ACTIVITY:
Scan the data below for the string "Hrun". Copy every line where it appears.

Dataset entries
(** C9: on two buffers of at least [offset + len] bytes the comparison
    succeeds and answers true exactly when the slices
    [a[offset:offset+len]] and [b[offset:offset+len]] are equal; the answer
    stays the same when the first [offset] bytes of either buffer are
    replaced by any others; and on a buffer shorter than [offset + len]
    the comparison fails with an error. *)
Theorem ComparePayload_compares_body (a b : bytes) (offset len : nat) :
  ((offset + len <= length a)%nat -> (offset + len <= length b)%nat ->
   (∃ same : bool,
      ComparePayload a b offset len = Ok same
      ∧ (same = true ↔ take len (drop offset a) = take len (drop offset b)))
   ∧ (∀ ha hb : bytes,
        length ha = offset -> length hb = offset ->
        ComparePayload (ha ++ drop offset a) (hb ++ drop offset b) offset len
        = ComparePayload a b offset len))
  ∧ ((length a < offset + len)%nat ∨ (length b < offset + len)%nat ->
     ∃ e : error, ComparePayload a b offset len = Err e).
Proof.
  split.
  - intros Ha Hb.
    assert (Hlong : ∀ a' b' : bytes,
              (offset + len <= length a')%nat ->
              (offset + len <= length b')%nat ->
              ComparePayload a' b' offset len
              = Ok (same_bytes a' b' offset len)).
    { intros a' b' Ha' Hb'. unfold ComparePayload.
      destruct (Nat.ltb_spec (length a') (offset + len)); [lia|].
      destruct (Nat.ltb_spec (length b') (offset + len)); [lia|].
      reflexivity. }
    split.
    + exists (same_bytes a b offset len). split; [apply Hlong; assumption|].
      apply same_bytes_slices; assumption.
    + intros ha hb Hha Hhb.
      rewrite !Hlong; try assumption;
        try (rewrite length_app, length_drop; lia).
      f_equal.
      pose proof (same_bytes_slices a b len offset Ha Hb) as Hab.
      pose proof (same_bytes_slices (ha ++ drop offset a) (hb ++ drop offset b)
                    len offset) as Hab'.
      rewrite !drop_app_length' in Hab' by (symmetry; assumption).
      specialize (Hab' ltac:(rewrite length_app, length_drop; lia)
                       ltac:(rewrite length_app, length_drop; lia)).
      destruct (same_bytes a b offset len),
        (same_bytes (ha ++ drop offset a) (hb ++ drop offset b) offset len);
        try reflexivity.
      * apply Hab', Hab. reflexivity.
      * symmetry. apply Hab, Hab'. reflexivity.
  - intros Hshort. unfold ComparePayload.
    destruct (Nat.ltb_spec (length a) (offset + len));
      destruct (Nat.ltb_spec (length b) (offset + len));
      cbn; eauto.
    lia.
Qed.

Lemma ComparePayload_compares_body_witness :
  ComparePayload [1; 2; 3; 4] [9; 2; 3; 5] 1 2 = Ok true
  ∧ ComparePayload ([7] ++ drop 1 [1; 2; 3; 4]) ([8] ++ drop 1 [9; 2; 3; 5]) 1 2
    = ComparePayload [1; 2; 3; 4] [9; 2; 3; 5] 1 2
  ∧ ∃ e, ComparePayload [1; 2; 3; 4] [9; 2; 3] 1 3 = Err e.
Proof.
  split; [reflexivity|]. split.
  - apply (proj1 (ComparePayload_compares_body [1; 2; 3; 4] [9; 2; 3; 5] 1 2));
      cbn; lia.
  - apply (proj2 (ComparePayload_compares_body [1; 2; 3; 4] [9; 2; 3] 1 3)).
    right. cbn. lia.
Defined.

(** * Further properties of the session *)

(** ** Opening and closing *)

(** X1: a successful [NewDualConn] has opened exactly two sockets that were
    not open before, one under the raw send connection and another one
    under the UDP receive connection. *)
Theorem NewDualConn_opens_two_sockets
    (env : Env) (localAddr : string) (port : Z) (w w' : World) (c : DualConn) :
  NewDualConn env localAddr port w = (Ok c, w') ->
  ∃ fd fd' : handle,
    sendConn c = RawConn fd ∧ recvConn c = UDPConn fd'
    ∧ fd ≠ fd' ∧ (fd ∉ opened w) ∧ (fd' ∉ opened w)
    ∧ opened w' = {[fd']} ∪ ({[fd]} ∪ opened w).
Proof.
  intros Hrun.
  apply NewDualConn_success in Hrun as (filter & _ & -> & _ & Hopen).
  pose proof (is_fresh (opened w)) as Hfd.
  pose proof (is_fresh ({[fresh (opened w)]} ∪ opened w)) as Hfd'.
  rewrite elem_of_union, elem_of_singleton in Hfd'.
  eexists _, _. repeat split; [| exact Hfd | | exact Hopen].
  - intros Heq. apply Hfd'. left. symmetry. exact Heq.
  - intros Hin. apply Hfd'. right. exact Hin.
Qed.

--

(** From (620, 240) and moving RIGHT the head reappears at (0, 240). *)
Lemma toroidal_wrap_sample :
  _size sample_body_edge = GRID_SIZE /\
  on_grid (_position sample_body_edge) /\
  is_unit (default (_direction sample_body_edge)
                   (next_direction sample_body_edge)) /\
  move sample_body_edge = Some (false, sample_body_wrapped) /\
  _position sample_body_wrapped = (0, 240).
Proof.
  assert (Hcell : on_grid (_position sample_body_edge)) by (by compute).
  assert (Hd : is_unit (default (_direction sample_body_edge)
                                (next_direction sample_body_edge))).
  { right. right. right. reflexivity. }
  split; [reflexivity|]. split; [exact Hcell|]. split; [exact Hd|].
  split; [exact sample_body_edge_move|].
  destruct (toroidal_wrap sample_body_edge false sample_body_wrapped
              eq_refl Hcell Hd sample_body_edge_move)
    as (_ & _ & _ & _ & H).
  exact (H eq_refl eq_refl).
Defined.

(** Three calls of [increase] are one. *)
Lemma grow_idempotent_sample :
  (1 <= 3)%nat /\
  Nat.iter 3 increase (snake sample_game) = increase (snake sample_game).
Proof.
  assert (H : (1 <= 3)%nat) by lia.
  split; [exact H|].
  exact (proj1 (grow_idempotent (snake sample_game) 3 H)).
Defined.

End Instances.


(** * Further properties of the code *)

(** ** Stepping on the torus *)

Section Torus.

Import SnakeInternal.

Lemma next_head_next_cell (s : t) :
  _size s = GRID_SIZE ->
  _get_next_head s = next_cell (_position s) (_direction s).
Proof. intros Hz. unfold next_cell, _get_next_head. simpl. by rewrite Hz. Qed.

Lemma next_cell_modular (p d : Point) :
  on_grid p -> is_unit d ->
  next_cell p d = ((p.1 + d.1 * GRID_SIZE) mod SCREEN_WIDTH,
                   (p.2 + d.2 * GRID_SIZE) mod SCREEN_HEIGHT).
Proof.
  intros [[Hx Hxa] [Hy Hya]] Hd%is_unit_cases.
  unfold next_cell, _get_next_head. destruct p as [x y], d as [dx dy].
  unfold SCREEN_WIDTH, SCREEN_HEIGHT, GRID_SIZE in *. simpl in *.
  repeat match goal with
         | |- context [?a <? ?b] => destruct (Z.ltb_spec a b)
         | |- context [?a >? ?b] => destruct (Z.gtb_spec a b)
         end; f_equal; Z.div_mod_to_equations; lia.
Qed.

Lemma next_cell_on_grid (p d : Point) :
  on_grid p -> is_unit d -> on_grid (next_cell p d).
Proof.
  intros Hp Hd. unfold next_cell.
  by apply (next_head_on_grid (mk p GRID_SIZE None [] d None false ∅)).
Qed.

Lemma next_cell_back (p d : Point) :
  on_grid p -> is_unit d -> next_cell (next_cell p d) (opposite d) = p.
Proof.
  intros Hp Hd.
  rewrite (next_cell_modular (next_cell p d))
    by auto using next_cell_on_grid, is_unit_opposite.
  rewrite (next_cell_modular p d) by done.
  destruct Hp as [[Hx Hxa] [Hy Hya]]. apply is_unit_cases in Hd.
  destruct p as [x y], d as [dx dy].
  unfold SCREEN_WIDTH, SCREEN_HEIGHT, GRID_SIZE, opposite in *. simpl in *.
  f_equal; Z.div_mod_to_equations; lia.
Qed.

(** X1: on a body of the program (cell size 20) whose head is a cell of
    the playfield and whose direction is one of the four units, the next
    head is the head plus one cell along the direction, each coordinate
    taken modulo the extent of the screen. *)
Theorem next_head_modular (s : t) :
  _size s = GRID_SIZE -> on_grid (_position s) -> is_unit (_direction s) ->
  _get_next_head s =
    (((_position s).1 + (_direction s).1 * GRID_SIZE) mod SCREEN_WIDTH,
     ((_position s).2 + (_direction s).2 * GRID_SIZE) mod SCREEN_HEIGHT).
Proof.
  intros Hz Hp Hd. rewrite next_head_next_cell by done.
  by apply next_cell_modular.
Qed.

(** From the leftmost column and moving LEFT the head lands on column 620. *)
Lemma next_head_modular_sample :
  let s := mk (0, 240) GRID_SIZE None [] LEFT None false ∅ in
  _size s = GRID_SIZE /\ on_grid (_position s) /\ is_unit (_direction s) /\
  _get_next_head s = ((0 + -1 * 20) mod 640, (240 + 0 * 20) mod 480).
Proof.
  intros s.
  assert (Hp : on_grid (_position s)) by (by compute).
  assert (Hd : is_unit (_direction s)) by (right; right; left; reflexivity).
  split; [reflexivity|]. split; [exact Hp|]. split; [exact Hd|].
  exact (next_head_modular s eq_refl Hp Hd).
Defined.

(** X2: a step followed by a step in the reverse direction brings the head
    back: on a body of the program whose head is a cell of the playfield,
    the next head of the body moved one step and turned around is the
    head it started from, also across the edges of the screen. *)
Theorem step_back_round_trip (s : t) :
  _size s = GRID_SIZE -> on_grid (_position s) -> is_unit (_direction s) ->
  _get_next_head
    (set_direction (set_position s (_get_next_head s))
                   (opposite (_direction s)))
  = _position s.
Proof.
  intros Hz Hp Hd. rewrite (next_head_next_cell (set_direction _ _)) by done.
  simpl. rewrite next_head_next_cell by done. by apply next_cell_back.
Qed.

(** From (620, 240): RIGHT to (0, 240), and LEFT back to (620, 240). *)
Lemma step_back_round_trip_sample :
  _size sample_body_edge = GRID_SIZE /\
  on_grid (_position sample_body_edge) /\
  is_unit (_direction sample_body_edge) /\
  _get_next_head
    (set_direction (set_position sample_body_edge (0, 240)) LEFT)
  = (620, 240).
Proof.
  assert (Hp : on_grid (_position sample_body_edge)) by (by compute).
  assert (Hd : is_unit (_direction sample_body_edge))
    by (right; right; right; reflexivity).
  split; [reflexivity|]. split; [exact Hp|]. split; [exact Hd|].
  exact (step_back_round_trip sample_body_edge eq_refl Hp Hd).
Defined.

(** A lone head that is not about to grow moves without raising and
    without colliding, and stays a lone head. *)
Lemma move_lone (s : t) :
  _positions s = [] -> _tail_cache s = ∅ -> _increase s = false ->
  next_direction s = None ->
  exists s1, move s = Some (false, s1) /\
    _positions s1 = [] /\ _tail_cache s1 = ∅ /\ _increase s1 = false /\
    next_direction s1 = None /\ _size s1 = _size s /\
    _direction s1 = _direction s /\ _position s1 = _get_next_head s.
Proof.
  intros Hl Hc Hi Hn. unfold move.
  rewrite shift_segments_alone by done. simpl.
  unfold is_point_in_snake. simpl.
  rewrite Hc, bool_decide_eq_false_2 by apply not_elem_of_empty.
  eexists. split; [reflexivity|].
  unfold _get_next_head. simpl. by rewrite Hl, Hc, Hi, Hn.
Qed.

---

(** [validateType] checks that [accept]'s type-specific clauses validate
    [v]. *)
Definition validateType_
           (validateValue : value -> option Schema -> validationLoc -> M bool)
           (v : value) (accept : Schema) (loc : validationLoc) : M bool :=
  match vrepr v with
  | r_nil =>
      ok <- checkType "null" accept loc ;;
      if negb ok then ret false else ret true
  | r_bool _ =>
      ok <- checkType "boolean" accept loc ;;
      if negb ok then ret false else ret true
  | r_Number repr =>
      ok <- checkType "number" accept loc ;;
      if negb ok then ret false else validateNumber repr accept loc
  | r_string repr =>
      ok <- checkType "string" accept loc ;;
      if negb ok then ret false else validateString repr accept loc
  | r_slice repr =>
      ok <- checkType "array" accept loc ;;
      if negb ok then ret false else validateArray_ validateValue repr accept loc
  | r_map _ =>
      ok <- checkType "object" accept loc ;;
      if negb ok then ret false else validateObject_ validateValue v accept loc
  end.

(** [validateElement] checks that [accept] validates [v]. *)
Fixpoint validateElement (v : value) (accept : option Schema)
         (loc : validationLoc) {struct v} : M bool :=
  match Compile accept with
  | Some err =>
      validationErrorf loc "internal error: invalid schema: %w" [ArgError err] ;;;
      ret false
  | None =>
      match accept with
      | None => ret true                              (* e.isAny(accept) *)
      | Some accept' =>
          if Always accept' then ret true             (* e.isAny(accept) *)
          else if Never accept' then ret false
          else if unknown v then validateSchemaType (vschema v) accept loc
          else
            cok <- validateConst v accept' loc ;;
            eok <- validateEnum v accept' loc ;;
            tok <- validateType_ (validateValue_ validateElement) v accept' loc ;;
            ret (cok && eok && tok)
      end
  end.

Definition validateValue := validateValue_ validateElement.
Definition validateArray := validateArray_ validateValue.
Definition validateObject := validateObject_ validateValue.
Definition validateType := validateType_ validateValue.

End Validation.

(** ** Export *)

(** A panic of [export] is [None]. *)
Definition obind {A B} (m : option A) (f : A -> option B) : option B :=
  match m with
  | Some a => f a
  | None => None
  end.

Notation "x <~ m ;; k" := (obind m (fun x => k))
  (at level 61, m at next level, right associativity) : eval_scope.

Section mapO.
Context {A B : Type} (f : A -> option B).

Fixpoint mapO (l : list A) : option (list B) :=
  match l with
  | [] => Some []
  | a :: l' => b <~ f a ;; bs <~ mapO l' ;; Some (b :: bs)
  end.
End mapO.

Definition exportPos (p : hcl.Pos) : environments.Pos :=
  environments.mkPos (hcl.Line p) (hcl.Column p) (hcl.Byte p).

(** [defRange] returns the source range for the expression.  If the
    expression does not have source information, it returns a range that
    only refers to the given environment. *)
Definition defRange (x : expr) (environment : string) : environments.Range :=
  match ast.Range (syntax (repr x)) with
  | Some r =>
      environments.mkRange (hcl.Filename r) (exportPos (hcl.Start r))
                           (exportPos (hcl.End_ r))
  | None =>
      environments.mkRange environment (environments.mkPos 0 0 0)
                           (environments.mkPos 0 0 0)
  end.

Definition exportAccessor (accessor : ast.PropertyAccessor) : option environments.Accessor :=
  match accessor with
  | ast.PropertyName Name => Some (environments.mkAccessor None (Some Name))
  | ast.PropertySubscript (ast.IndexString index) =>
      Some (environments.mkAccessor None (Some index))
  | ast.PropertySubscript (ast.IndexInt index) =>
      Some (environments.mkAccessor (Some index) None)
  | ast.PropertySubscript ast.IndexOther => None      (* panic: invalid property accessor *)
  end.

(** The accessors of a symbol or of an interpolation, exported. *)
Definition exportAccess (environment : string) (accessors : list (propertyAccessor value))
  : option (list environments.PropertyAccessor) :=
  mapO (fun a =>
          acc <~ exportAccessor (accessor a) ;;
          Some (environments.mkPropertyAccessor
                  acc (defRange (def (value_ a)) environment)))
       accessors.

ANSWER BOX:
  intros Hrun.
  apply NewDualConn_success in Hrun as (filter & _ & -> & _ & Hopen).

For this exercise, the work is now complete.